# Task brief
Would you count how many lines of the entries below include the word "interrupt"? Give nothing but the number.
Data to examine START
(* ===== verification/Pic.v ===== *)
(** * The interrupt controllers ([src/kernel/pic.c], [pic.h])

    The driver for the two cascaded 8259A controllers, over [PortIO], and a model
    of the pair: the four initialisation words, the mask register, the in-service
    register, and the non-specific end-of-interrupt command.  [pic_ack] is the
    acknowledge cycle of the processor, which selects the vector. *)

From S2P Require Import Prelude Ports.

Definition PIC1_CMD : Z := 32.
Definition PIC1_DATA : Z := 33.
Definition PIC2_CMD : Z := 160.
Definition PIC2_DATA : Z := 161.
Definition PIC_EOI : Z := 32.
Definition PIC1_OFFSET : Z := 32.
Definition PIC2_OFFSET : Z := 40.

Section driver.
Context {D : Type} `{!PortIO D}.

Definition pic_init (d : D) : D :=
  let d := io_wait (outb PIC1_CMD 17 d) in
  let d := io_wait (outb PIC2_CMD 17 d) in
  let d := io_wait (outb PIC1_DATA PIC1_OFFSET d) in
  let d := io_wait (outb PIC2_DATA PIC2_OFFSET d) in
  let d := io_wait (outb PIC1_DATA 4 d) in
  let d := io_wait (outb PIC2_DATA 2 d) in
  let d := io_wait (outb PIC1_DATA 1 d) in
  let d := io_wait (outb PIC2_DATA 1 d) in
  let d := outb PIC1_DATA 255 d in
  outb PIC2_DATA 255 d.

Definition pic_send_eoi (irq : Z) (d : D) : D :=
  let d := if decide (8 ≤ irq) then outb PIC2_CMD PIC_EOI d else d in
  outb PIC1_CMD PIC_EOI d.

(** [value & ~(uint8_t)(1u << irq)], stored into a byte. *)
Definition clear_bit (value irq : Z) : Z := u8 (Z.land value (Z.lnot (u8 (Z.shiftl 1 irq)))).
Definition set_bit (value irq : Z) : Z := u8 (Z.lor value (u8 (Z.shiftl 1 irq))).

Definition pic_unmask_irq (irq : Z) (d : D) : D :=
  if decide (irq < 8) then
    let '(value, d) := inb PIC1_DATA d in outb PIC1_DATA (clear_bit value irq) d
  else
    let irq := u8 (irq - 8) in
    let '(master, d) := inb PIC1_DATA d in
    let d := outb PIC1_DATA (clear_bit master 2) d in
    let '(value, d) := inb PIC2_DATA d in outb PIC2_DATA (clear_bit value irq) d.

Definition pic_mask_irq (irq : Z) (d : D) : D :=
  if decide (irq < 8) then
    let '(value, d) := inb PIC1_DATA d in outb PIC1_DATA (set_bit value irq) d
  else
    let irq := u8 (irq - 8) in
    let '(value, d) := inb PIC2_DATA d in outb PIC2_DATA (set_bit value irq) d.
End driver.

(** ** A pair of 8259A *)

(** [c_step] counts the initialisation words still awaited: 0 in operation, 1, 2, 3
    before ICW2, ICW3, ICW4.  [c_base] is the vector of line 0, [c_wire] the
    cascade word, [c_isr] the lines in service. *)
Record chip := Chip { c_step : Z; c_base : Z; c_wire : Z; c_mask : Z; c_isr : list Z }.

(** The in-service list is kept in order of priority, lowest line first. *)
Definition chip_cmd (v : Z) (c : chip) : chip :=
  if Z.testbit v 4 then Chip 1 (c_base c) (c_wire c) 0 []
  else if decide (v = 32) then Chip (c_step c) (c_base c) (c_wire c) (c_mask c) (tail (c_isr c))
  else c.

Definition chip_data (v : Z) (c : chip) : chip :=
  if decide (c_step c = 1) then Chip 2 v (c_wire c) (c_mask c) (c_isr c)
  else if decide (c_step c = 2) then Chip 3 (c_base c) v (c_mask c) (c_isr c)
  else if decide (c_step c = 3) then Chip 0 (c_base c) (c_wire c) (c_mask c) (c_isr c)
  else Chip 0 (c_base c) (c_wire c) v (c_isr c).

Record pics := Pics { master : chip; slave : chip }.

Definition pics_outb (port v : Z) (d : pics) : pics :=
  if decide (port = PIC1_CMD) then Pics (chip_cmd v (master d)) (slave d)
  else if decide (port = PIC1_DATA) then Pics (chip_data v (master d)) (slave d)
  else if decide (port = PIC2_CMD) then Pics (master d) (chip_cmd v (slave d))
  else if decide (port = PIC2_DATA) then Pics (master d) (chip_data v (slave d))
  else d.

Definition pics_inb (port : Z) (d : pics) : Z * pics :=
  if decide (port = PIC1_DATA) then (c_mask (master d), d)
  else if decide (port = PIC2_DATA) then (c_mask (slave d), d)
  else (0, d).

#[export] Instance pics_ports : PortIO pics :=
  { outb := pics_outb; inb := pics_inb; outw := λ _ _ d, d; inw := λ _ d, (0, d) }.

(** A line may interrupt: not masked, and nothing of its priority or above in
    service. *)
Definition chip_ready (c : chip) (line : Z) : bool :=
  negb (Z.testbit (c_mask c) line) && bool_decide (Forall (λ l, line < l) (c_isr c)).

Definition serve (line : Z) (c : chip) : chip :=
  Chip (c_step c) (c_base c) (c_wire c) (c_mask c) (line :: c_isr c).

(** The acknowledge cycle for [irq]: the vector, with the line in service. *)
Definition pic_ack (irq : Z) (d : pics) : option (Z * pics) :=
  if decide (irq < 8) then
    if chip_ready (master d) irq then Some (c_base (master d) + irq, Pics (serve irq (master d)) (slave d)) else None
  else if chip_ready (master d) 2 && chip_ready (slave d) (irq - 8) then
    Some (c_base (slave d) + (irq - 8), Pics (serve 2 (master d)) (serve (irq - 8) (slave d)))
  else None.

(** ** The driver on the pair *)

(** In operation, remapped as [pic.h] says. *)
Record pics_wf (d : pics) : Prop := PicsWf {
  pw_step1 : c_step (master d) = 0; pw_step2 : c_step (slave d) = 0;
  pw_base1 : c_base (master d) = 32; pw_base2 : c_base (slave d) = 40;
  pw_wire1 : c_wire (master d) = 4; pw_wire2 : c_wire (slave d) = 2;
  pw_mask1 : is_u8 (c_mask (master d)); pw_mask2 : is_u8 (c_mask (slave d))
}.

(** The mask bit of [irq]. *)
Definition masked (d : pics) (irq : Z) : bool :=
  if decide (irq < 8) then Z.testbit (c_mask (master d)) irq else Z.testbit (c_mask (slave d)) (irq - 8).

Lemma pic_init_spec d :
  pics_wf (pic_init d) ∧ (∀ irq, 0 ≤ irq < 16 → masked (pic_init d) irq = true) ∧
  c_isr (master (pic_init d)) = [] ∧ c_isr (slave (pic_init d)) = [].
Proof.
  assert (pic_init d = Pics (Chip 0 32 4 255 []) (Chip 0 40 2 255 [])) as ->.
  { unfold pic_init, io_wait. destruct d as [[] []]. reflexivity. }
  split; [constructor; simpl; unfold is_u8; lia|]. split; [|done]. intros irq Hi.
  assert (∀ k, 0 ≤ k < 8 → Z.testbit 255 k = true) as Hb.
  { intros k Hk. change 255 with (Z.ones 8). apply Z.ones_spec_low. lia. }
  unfold masked. simpl. destruct (decide (irq < 8)); apply Hb; lia.
Qed.

Lemma u8_testbit v k : Z.testbit (u8 v) k = Z.testbit v k && bool_decide (k < 8).
Proof.
  unfold u8. change 256 with (2 ^ 8). destruct (decide (k < 8)) as [H|H].
  - rewrite bool_decide_true by done. rewrite andb_true_r. by apply Z.mod_pow2_bits_low.
  - rewrite bool_decide_false by done. rewrite andb_false_r. apply Z.mod_pow2_bits_high. lia.
Qed.

Lemma bit_mask line k : 0 ≤ line < 8 → 0 ≤ k < 8 → Z.testbit (u8 (Z.shiftl 1 line)) k = bool_decide (k = line).
Proof.
  intros Hl Hk. rewrite u8_testbit, (bool_decide_true (k < 8)) by lia. rewrite andb_true_r.
  rewrite Z.shiftl_1_l, Z.pow2_bits_eqb by lia. destruct (Z.eqb_spec line k); symmetry; by case_bool_decide.
Qed.

Lemma clear_bit_spec v line k :
  0 ≤ line < 8 → 0 ≤ k < 8 → Z.testbit (clear_bit v line) k = Z.testbit v k && negb (bool_decide (k = line)).
Proof.
  intros Hl Hk. unfold clear_bit. rewrite u8_testbit, (bool_decide_true (k < 8)) by lia. rewrite andb_true_r.
  rewrite Z.land_spec, Z.lnot_spec by lia. by rewrite bit_mask.
Qed.

Lemma set_bit_spec v line k :
  0 ≤ line < 8 → 0 ≤ k < 8 → Z.testbit (set_bit v line) k = Z.testbit v k || bool_decide (k = line).
Proof.
  intros Hl Hk. unfold set_bit. rewrite u8_testbit, (bool_decide_true (k < 8)) by lia. rewrite andb_true_r.
  rewrite Z.lor_spec. by rewrite bit_mask.
Qed.

Lemma chip_data_mask v c : c_step c = 0 → chip_data v c = Chip 0 (c_base c) (c_wire c) v (c_isr c).
Proof. intros H. unfold chip_data. rewrite H. by rewrite !decide_False by lia. Qed.

(** The state after masking or unmasking: only masks change. *)
Lemma pic_mask_ops d irq :
  pics_wf d → 0 ≤ irq < 16 →
  (pics_wf (pic_unmask_irq irq d) ∧
   (∀ j, 0 ≤ j < 16 → masked (pic_unmask_irq irq d) j =
      if decide (j = irq ∨ 8 ≤ irq ∧ j = 2) then false else masked d j) ∧
   c_isr (master (pic_unmask_irq irq d)) = c_isr (master d) ∧ c_isr (slave (pic_unmask_irq irq d)) = c_isr (slave d)) ∧
  (pics_wf (pic_mask_irq irq d) ∧
   (∀ j, 0 ≤ j < 16 → masked (pic_mask_irq irq d) j = if decide (j = irq) then true else masked d j)).
Proof.
  intros [S1 S2 B1 B2 W1 W2 M1 M2] Hi. destruct d as [[s1 b1 w1 m1 i1] [s2 b2 w2 m2 i2]]. simpl in *. subst.
  unfold pic_unmask_irq, pic_mask_irq. cbn [inb outb pics_ports]. unfold pics_inb, pics_outb.
  destruct (decide (irq < 8)) as [H|H]; simpl; rewrite ?chip_data_mask by done; simpl.
  - split; (split; [constructor; simpl; (done || apply u8_range)|]).
    + split; [|done]. intros j Hj. unfold masked. simpl. destruct (decide (j < 8)).
      * rewrite clear_bit_spec by lia. destruct (decide (j = irq ∨ 8 ≤ irq ∧ j = 2)) as [Hd|Hd].
        -- rewrite bool_decide_true by lia. apply andb_false_r.
        -- rewrite bool_decide_false by lia. apply andb_true_r.
      * by rewrite decide_False by lia.
    + intros j Hj. unfold masked. simpl. destruct (decide (j < 8)); [|by rewrite decide_False by lia].
      rewrite set_bit_spec by lia. destruct (decide (j = irq)).
      * rewrite bool_decide_true by done. apply orb_true_r.
      * rewrite bool_decide_false by done. apply orb_false_r.
  - rewrite (u8_small (irq - 8)) by (unfold is_u8; lia).
    split; (split; [constructor; simpl; (done || apply u8_range)|]).
    + split; [|done]. intros j Hj. unfold masked. simpl. destruct (decide (j < 8)); rewrite clear_bit_spec by lia.
      * destruct (decide (j = irq ∨ 8 ≤ irq ∧ j = 2)).
        -- rewrite bool_decide_true by lia. apply andb_false_r.
        -- rewrite bool_decide_false by lia. apply andb_true_r.
      * destruct (decide (j = irq ∨ 8 ≤ irq ∧ j = 2)).
        -- rewrite bool_decide_true by lia. apply andb_false_r.
        -- rewrite bool_decide_false by lia. apply andb_true_r.
    + intros j Hj. unfold masked. simpl. destruct (decide (j < 8)); [by rewrite decide_False by lia|].
      rewrite set_bit_spec by lia. destruct (decide (j = irq)).
      * rewrite bool_decide_true by lia. apply orb_true_r.
      * rewrite bool_decide_false by lia. apply orb_false_r.
Qed.

(** Acknowledge and end of interrupt cancel out. *)
Lemma pic_cycle d irq v d' :
  pics_wf d → 0 ≤ irq < 16 → pic_ack irq d = Some (v, d') →
  v = 32 + irq ∧ pics_wf d' ∧ pic_send_eoi irq d' = d.
Proof.
  intros [S1 S2 B1 B2 W1 W2 M1 M2] Hi. destruct d as [[s1 b1 w1 m1 i1] [s2 b2 w2 m2 i2]]. simpl in *. subst.
  unfold pic_ack. destruct (decide (irq < 8)) as [H|H]; simpl.
  - destruct (chip_ready _ _); [|done]. intros [= <- <-]. split; [done|]. split; [by constructor|].
    unfold pic_send_eoi. by rewrite decide_False by lia.
  - destruct (chip_ready _ _ && _); [|done]. intros [= <- <-]. split; [lia|]. split; [by constructor|].
    unfold pic_send_eoi. by rewrite decide_True by lia.
Qed.

(** Whatever the controllers did before, [pic_init] and [pic_unmask_irq] leave
    exactly the line [irq] enabled (with the cascade line for the slave's), its
    interrupt arrives at vector 32 + [irq], clear of the exception vectors, and
    [pic_send_eoi] ends it: the controllers are back in the state before, ready for
    the next one. *)
Theorem pic_irq_cycle d irq :
  0 ≤ irq < 16 →
  let d1 := pic_unmask_irq irq (pic_init d) in
  pics_wf d1 ∧
  (∀ j, 0 ≤ j < 16 → masked d1 j = negb (bool_decide (j = irq ∨ 8 ≤ irq ∧ j = 2))) ∧
  ∃ d2, pic_ack irq d1 = Some (32 + irq, d2) ∧ pic_send_eoi irq d2 = d1.
Proof.
  intros Hi d1. destruct (pic_init_spec d) as (Hw & Hm & I1 & I2).
  destruct (pic_mask_ops (pic_init d) irq Hw Hi) as [(Hw1 & Hm1 & E1 & E2) _]. fold d1 in Hw1, Hm1, E1, E2.
  split; [done|]. assert (∀ j, 0 ≤ j < 16 → masked d1 j = negb (bool_decide (j = irq ∨ 8 ≤ irq ∧ j = 2))) as Hmask.
  { intros j Hj. rewrite Hm1 by done. destruct (decide (j = irq ∨ 8 ≤ irq ∧ j = 2)).
    - by rewrite bool_decide_true.
    - rewrite bool_decide_false by done. by apply Hm. }
  split; [done|]. assert (∃ d2, pic_ack irq d1 = Some (32 + irq, d2)) as (d2 & E).
  { unfold pic_ack, chip_ready. rewrite E1, E2, I1, I2. rewrite (pw_base1 _ Hw1), (pw_base2 _ Hw1).
    pose proof (Hmask irq Hi) as H1. pose proof (Hmask 2 ltac:(lia)) as H2. unfold masked in H1, H2.
    rewrite (decide_True (P := 2 < 8)) in H2 by lia. rewrite (bool_decide_true (irq = irq ∨ _)) in H1 by lia.
    destruct (decide (irq < 8)) as [H|H].
    - rewrite H1. simpl. by eexists.
    - rewrite (bool_decide_true (2 = irq ∨ _)) in H2 by lia. rewrite H1, H2. simpl.
      eexists. f_equal. f_equal. lia. }
  exists d2. split; [done|]. by apply (pic_cycle d1 irq (32 + irq) d2).
Qed.

Lemma pic_irq_cycle_witness :
  ∃ d2, pic_ack 1 (pic_unmask_irq 1 (pic_init (Pics (Chip 0 8 0 0 []) (Chip 0 112 0 0 [])))) = Some (33, d2).
Proof.
  destruct (pic_irq_cycle (Pics (Chip 0 8 0 0 []) (Chip 0 112 0 0 [])) 1 ltac:(lia)) as (_ & _ & d2 & E & _).
  exists d2. exact E.
Defined.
Data to examine END
# Answer to this exercise
5